6 Tips for Adopting a New Best Friend
01/23/2014



 Dogs can be great companions for all ages. However, the selection of a dog can be a very tough decision. Every dog is a beautiful creature in its own right, but even though they are cute and fluffy, does not mean they'll be a good addition to your home. Still, adopting a dog can be a great idea. October is Adopt-A-Dog month, an annual event when many shelters actively promote the adoption of their adorable canines. Here are a few tips to show you how to pick the right dog and shelter so you will be ready for your Adopt-A-Dog month.





Decide what Kind of Friend You Want



You may have heard horror stories about adopting the wrong pet. The person most likely had to take the dog back to the shelter because it was too hyperactive, or thought the couch was a chew toy. This happens often when people do not really know what they want. Many people think that they are looking for an amiable new friend to hang out with, but expect the dog to settle down when the owner is tired; however, this does not always happen. Some dogs are very hyperactive, and require a lot of high-energy play, for proper physical and emotional health. It is a good idea to make a list of qualities and expectations that you do or do not want in your pet.





Research Dog Breeds



Once you know what you are expecting from your new friend, search online, or check out books at your local library about canine breeds. They can tell you how active a particular breed is known to be, and what kind of care will be expected for it. For instance, terrier breeds such as the Boston terrier are known to be hyperactive, but this can be controlled by taking the pet for regular walks and daily exercise. If you do not feel you have time to exercise with your pet every day, you may want to think about getting a lap dog that will be just fine lying around, or dealing with light play for a short period. Keep in mind that no one breed fits all expectations, so you may have to make a tough decision about what you can live with reasonably. You do not want the dog or yourself to be unhappy.




Searching Online



Many reputable shelters have a website where they post pictures and information about all the animals in their care. Before you travel anywhere, search for shelters in your area. You can get the information about the shelter on their sites, and then look through their list of dogs to see which one might be a good fit for you. During Adopt-A-Dog month, they may also have extra events such as information days or specials when adopting. It is perfectly okay to look at several different shelters and consider a few different dogs at each. You should refrain from settling on one from a photograph, as the dog could be much different in person.





Visit Several Shelters



Once you have decided on which animals you want to see, call the shelters. You will want to make sure the animal is still available for adoption, so that you do not waste a trip for an animal that no longer needs a home. During Adopt-A-Dog month, some shelters experience a high-volume of adoptions and cannot always keep up with website updates. After finding that the dogs are still there, plan visits to each chosen shelter and ask to spend at least 30 minutes with each dog you want to meet. Also, look around for other animals as well. You never know when the perfect dog will have just arrived and not had its chance to be placed on the website.

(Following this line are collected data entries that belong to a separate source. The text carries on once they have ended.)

(* ===== verification/FlowHash.v ===== *)
(** * Flow hashes

    The hash over the metadata of a parse: [XDP2_HASH_CONSISTENTIFY] and the
    hash macros of [src/src/include/xdp2/parser_metadata.h] and [parser.h], the
    hash key of [src/src/lib/xdp2/parser.c], and the functions of
    [parsers/parser_big.h] and [parsers/parser_simple_hash.h] that parse a
    packet and hash what the parse left. *)

From stdpp Require Import base list gmap numbers.
From S2P Require Import Prelude FlagFields ParserTypes Parser ParserApi ProtoDefs Metadata Parsers.
From S2P Require Import Bytes Siphash.

(** [memcmp]: the difference of the first bytes that differ (only its sign is
    specified, and used). *)
Fixpoint memcmp (n : nat) (p q : ptr) (i : Z) : outcome Z :=
  match n with
  | O => mret 0
  | S n' =>
      a ← ld8 p i; b ← ld8 q i;
      if a =? b then memcmp n' p q (i + 1) else mret (a - b)
  end.

Section frame.
Context (S : layout).

(** [XDP2_SWAP] of two members of the frame *)
Definition swap16 (fr : Z) (f : field) (k l : Z) (m : meta) : outcome meta :=
  tmp ← get16 S fr f k m; b ← get16 S fr f l m;
  m ← put16 S fr f k b m; put16 S fr f l tmp m.

Definition swap32 (fr : Z) (f : field) (k l : Z) (m : meta) : outcome meta :=
  tmp ← get32 S fr f k m; b ← get32 S fr f l m;
  m ← put32 S fr f k b m; put32 S fr f l tmp m.

(** [for (i = 0; i < 4; i++) XDP2_SWAP(v6_addrs[0].s6_addr32[i], ...)] with
    [n] iterations left. *)
Fixpoint swap_addr_loop (n : nat) (fr i : Z) (m : meta) : outcome meta :=
  match n with
  | O => mret m
  | Datatypes.S n' =>
      m ← swap32 fr F_addrs (4 * i) (16 + 4 * i) m; swap_addr_loop n' fr (i + 1) m
  end.

(** [addr_diff < 0 || (addr_diff == 0 && port16[1] < port16[0])] *)
Definition must_swap (fr addr_diff : Z) (m : meta) : outcome bool :=
  if addr_diff <? 0 then mret true else
  if addr_diff =? 0 then
    p1 ← get16 S fr F_ports 2 m; p0 ← get16 S fr F_ports 0 m; mret (p1 <? p0)
  else mret false.

Definition XDP2_HASH_CONSISTENTIFY (fr : Z) (m : meta) : outcome meta :=
  t ← get8 S fr F_addr_type 0 m;
  if t =? XDP2_ADDR_TYPE_IPV4 then
    a1 ← get32 S fr F_addrs 4 m; a0 ← get32 S fr F_addrs 0 m;
    b ← must_swap fr (s32 (u32 (a1 - a0))) m;
    if (b : bool) then
      m ← swap32 fr F_addrs 0 4 m; swap16 fr F_ports 0 2 m
    else mret m
  else if t =? XDP2_ADDR_TYPE_IPV6 then
    a ← at_field S fr F_addrs 0;
    addr_diff ← memcmp 16 (Ptr m (a + 16)) (Ptr m a) 0;
    b ← must_swap fr addr_diff m;
    if (b : bool) then
      m ← swap_addr_loop 4 fr 0 m; swap16 fr F_ports 0 2 m
    else mret m
  else mret m.

(** [XDP2_HASH_LENGTH(FRAME, HASH_OFFSET)]; the [addrs] union has 32 bytes. *)
Definition XDP2_HASH_LENGTH (hash_offset fr : Z) (m : meta) : outcome Z :=
  let diff := hash_offset + 32 in
  t ← get8 S fr F_addr_type 0 m;
  let diff := if t =? XDP2_ADDR_TYPE_IPV4 then diff - 8
              else if t =? XDP2_ADDR_TYPE_IPV6 then diff - 32 else diff in
  mret (u64 (lo_size S - diff)).

(** [is_aligned] says whether the start of the hash is aligned to 64 bits,
    [key] is the global [__xdp2_hash_key]. *)
Context (is_aligned : bool) (key : siphash_key_t).

Definition xdp2_compute_hash (start : ptr) (len : Z) : outcome Z :=
  hash ← siphash is_aligned false start len key;
  let hash := u32 hash in
  mret (if hash =? 0 then 1 else hash).

(** [XDP2_COMMON_COMPUTE_HASH(METADATA, eth_proto)]; both users start at
    [eth_proto] ([XDP2_HASH_START_FIELD_ALL],
    [XDP2_SIMPLE_HASH_START_FIELD_HASH]). *)
Definition XDP2_COMMON_COMPUTE_HASH (fr : Z) (m : meta) : outcome Z :=
  start ← at_field S fr F_eth_proto 0;
  off ← deref (lo_off S F_eth_proto);
  olen ← XDP2_HASH_LENGTH off fr m;
  xdp2_compute_hash (Ptr m start) olen.

(** [XDP2_HASH_CONSISTENTIFY(frame)] and the hash of the frame; returns the
    changed frame as well. *)
Definition hash_frame (fr : Z) (m : meta) : outcome (Z * meta) :=
  m ← XDP2_HASH_CONSISTENTIFY fr m;
  hash ← XDP2_COMMON_COMPUTE_HASH fr m;
  mret (hash, m).
End frame.

(** [xdp2_hash_secret_init]: the key given, or sixteen bytes of [rand()]. *)
Definition xdp2_hash_secret_init (init_key : option siphash_key_t) (rand : nat -> Z)
    : siphash_key_t :=
  match init_key with
  | Some k => k
  | None =>
      let bytes := (fun i => u8 (rand i)) <$> seq 0 16 in
      SiphashKey (le_val (take 8 bytes)) (le_val (drop 8 bytes))
  end.

(** ** Functions of the shipped parsers

    [ctrl] (and, for the simple hash parser, [mdata]) are the contents of local
    variables the code does not initialise. *)

Section parsers.
Context (is_aligned : bool) (key : siphash_key_t).

Definition xdp2_parser_big_hash_frame : Z -> meta -> outcome (Z * meta) :=
  hash_frame Big.S is_aligned key.

(** The shared tail: hash the first frame if the parse succeeded. *)
Definition hash_if_okay (r : outcome (bool * meta)) : outcome Z :=
  '(ok, mdata) ← r;
  if (ok : bool) then fst <$> xdp2_parser_big_hash_frame 0 mdata else mret 0.

Definition zero_one : meta := replicate (Z.to_nat Big.metadata_one_size) 0.

Definition xdp2_parser_big_hash_ether (fuel : nat) (ctrl : xdp2_ctrl_data) (p : ptr) (len : Z)
    : outcome Z :=
  hash_if_okay (Big.xdp2_parser_big_parse_ether fuel ctrl p len zero_one).

Definition xdp2_parser_big_hash_l3 (fuel : nat) (ctrl : xdp2_ctrl_data) (p : ptr) (len proto : Z)
    : outcome Z :=
  mdata ← put16 Big.S 0 F_eth_proto 0 proto zero_one;
  hash_if_okay (Big.xdp2_parser_big_parse_l3 fuel ctrl p len proto mdata).

Definition xdp2_parser_big_hash_ip (fuel : nat) (ctrl : xdp2_ctrl_data) (p : ptr) (len : Z)
    : outcome Z :=
  hash_if_okay (Big.xdp2_parser_big_parse_ip fuel ctrl p len zero_one).

Definition xdp2_parser_hash_hash_ether (fuel : nat) (ctrl : xdp2_ctrl_data) (mdata : meta)
    (p : ptr) (len : Z) : outcome Z :=
  '(ret, st) ← xdp2_parse SimpleHash.graph fuel SimpleHash.xdp2_parser_simple_hash_ether p len
                 (PState mdata ctrl);
  if negb (ret =? XDP2_STOP_OKAY) then mret 0
  else fst <$> hash_frame SimpleHash.S is_aligned key 0 (st_meta st).
End parsers.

Taking Care of Mandatory Vaccinations



Another question you will need to ask is about vaccinations and spaying or neutering. After selecting the dog you wish to adopt, you need to find out which shots the animal might still need and if there will be a fee to get these done. Also, talk to the shelter about how these will be taken care of. Some shelters can do this on-site; others may send you to a local veterinarian. If this is your first pet, you may also want to ask about future vaccinations so your dog can stay healthy.





Finalizing the Adoption



Make sure you have your information ready for the shelter. This will typically include your photo identification, proof of residency (such as a current utility bill), and a proof ownership of your home or landlord approval. If you have animals at home already, you may be required to schedule a 'meet-and-greet' with the new dog to make sure they all get along. After payment is made and all the paperwork is in order, the dog is yours. If there are post adoption instructions from the shelter, make sure you follow them exactly to help your dog adjust to his new environment well.






Adopt-A-Dog month can be a fun and exciting time to adopt a dog or puppy. The American Society for the Prevention of Cruelty to Animals (ASPCA) holds a photo contest every year for the dogs adopted during the month, to celebrate all the dogs adopted. Shelters near you could have other contests or incentives for adopting families as well. Just remember these tips. They will insure that the adoption process will go smoothly for you and your new canine companion.